To psychometrically evaluate a new parent-completed questionnaire that measures the effect of attention-deficit/hyperactivity disorder (ADHD) on the everyday well-being of children and their families.
Using a mail-out/mail-back method, the sample was drawn from the registry of an outpatient developmental and behavioral program of a large tertiary pediatric hospital. All children received medication for ADHD.
Responses were received for 81 children of whom 60 (74%) were boys. An even split of questionnaires was returned for children with ADHD primarily inattentive (50%) and ADHD combined (50%). The condition of 70 patients (86%) had been diagnosed for 1 year or longer; 69 patients (89%) reported receiving medication.
Main Outcome Measure
The ADHD Impact Module, HealthAct, Boston, Mass, developed with input from families, measures the effect of the disorder on the child's emotional–social well-being (Child Scale, 8 items) and the family (Home Scale, 10 items).
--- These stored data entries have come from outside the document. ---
(** * Fleet package-policy service (x-pack/plugins/fleet/server/services/package_policy.ts)

    A shallow embedding of [PackagePolicyService] and of the template
    compilation helpers that follow it in the same file, together with the
    properties of the service that the specification states.

    The service is asynchronous glue between collaborators: the
    saved-objects client, the agent-policy service, the package registry,
    the template engine, [uuid] and the clock.  Every service function is
    embedded as a computation that threads the state of the outside world,
    may be rejected with an exception, and records each call it makes to a
    collaborator.  The collaborators themselves are a record of operations
    over an arbitrary world, so what is proved about the service holds
    whatever the collaborators do; an in-memory implementation of them
    follows the service and is used to run it on concrete inputs. *)

From Stdlib Require Import ZArith Lia Ascii String.
From stdpp Require Import base option list gmap strings pretty.

Open Scope Z_scope.

(* ================================================================== *)
(** * JavaScript values used by the service *)
(* ================================================================== *)

(** [if (s)] on an optional string: [undefined] and [''] are falsy. *)
Definition truthy (s : option string) : bool :=
  match s with
  | Some s => negb (String.eqb s "")
  | None => false
  end.

(** A template literal prints an absent value as [undefined]. *)
Definition interpolate (s : option string) : string :=
  match s with
  | Some s => s
  | None => "undefined"
  end.

(** [s.endsWith(suffix)] *)
Definition endsWith (s suffix : string) : bool :=
  let n := String.length s in
  let m := String.length suffix in
  if (m <=? n)%nat then String.eqb (String.substring (n - m) m s) suffix else false.

(** [s.split(sep)] for a one-character separator. *)
Fixpoint split_from (sep : ascii) (cur : string) (s : string) : list string :=
  match s with
  | EmptyString => [cur]
  | String c s' =>
      if Ascii.eqb c sep then cur :: split_from sep "" s'
      else split_from sep (cur +:+ String c "") s'
  end.
(** A power of two the vector accepts, with both allocations granted,
    is constructed. *)
Lemma PacketPool_ctor_pow2 (a : bool) (N : Z) :
  Spsc.pow2_capacity N ->
  N <= vector_max_bytes / Pool.sizeof_Packet ->
  grants (N * Pool.sizeof_Packet) = true ->
  grants (N * 8) = true ->
  exists p, Pool.PacketPool_ctor a N = Pool.Constructed p.
Proof.
  intros HPN Hmax Hg1 Hg2. pose proof (pow2_capacity_bounds N HPN).
  pose proof (vector_fits N Hmax) as Hfit.
  unfold Pool.PacketPool_ctor.
  destruct (Z.ltb_spec (vector_max_bytes / Pool.sizeof_Packet) N); [lia |].
  rewrite Hg1, andb_false_r.
  assert (HP2 : Spsc.pow2_capacity (wrap64 (N * 2))).
  { rewrite wrap64_small by lia. replace (N * 2) with (2 * N) by ring.
    apply pow2_double; [lia | assumption]. }
  destruct (with_capacity_pow2 (T := Z) _ HP2) as (ring & E).
  { reflexivity. }
  { rewrite (wrap64_small (N * 2)) by lia.
    change (sizeof Z) with 4. rewrite wrap64_small by lia.
    now replace (N * 2 * 4) with (N * 8) by ring. }
  rewrite E.
  destruct (seeding_completes a N ring ltac:(lia) E) as (_ & ring' & -> & _).
  rewrite andb_false_r. eauto.
Qed.

Lemma seed_all_indep (a a' : bool) C ring l (todo : nat) (i : Z) :
  Spsc.Repr C ring l -> Spsc.whole ring ->
  Z.of_nat (length l) + Z.of_nat todo <= C - 1 ->
  Pool.seed_all a todo i ring = Pool.seed_all a' todo i ring.
Proof.
  revert ring l i. induction todo as [| todo IH]; intros ring l i R Hw Hl; simpl.
  - reflexivity.
  - rewrite (push_defined C ring l (wrap32 i) R) by (lia || auto). simpl.
    rewrite !andb_false_r.
    apply (IH _ (l ++ [wrap32 i])); [| now apply store_whole |].
    + apply store_repr; [assumption | lia |].
      pose proof (repr_tail_range C ring l R).
      unfold Spsc.whole in Hw. rewrite (Spsc.repr_cap _ _ _ R) in Hw. lia.
    + rewrite length_app. simpl. lia.
Qed.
The scales exceeded standard criteria for item convergent and discriminant validity. No floor effects and minimal (2%) ceiling effects were observed. Cronbach α was 0.88 and 0.93 (Child and Home Scales), respectively. Raw scale scores are transformed on a 0 through 100 continuum; a higher score indicates more favorable findings. Statistically significant differences (P<.000) were observed for ADHD inattentive vs ADHD combined on both scales (Child, 65.26 vs 48.86; Home, 72.79 vs 51.26). Better "success at home" scores were reported by parents of ADHD inattentive children (Child Scale, 62.12 vs 47.36, P = .00; Home Scale, 70.58 vs 47.01, P = .000).
The ADHD Impact Module meets stringent psychometric standards. Further validation is required, but current evidence suggests it is a promising new questionnaire.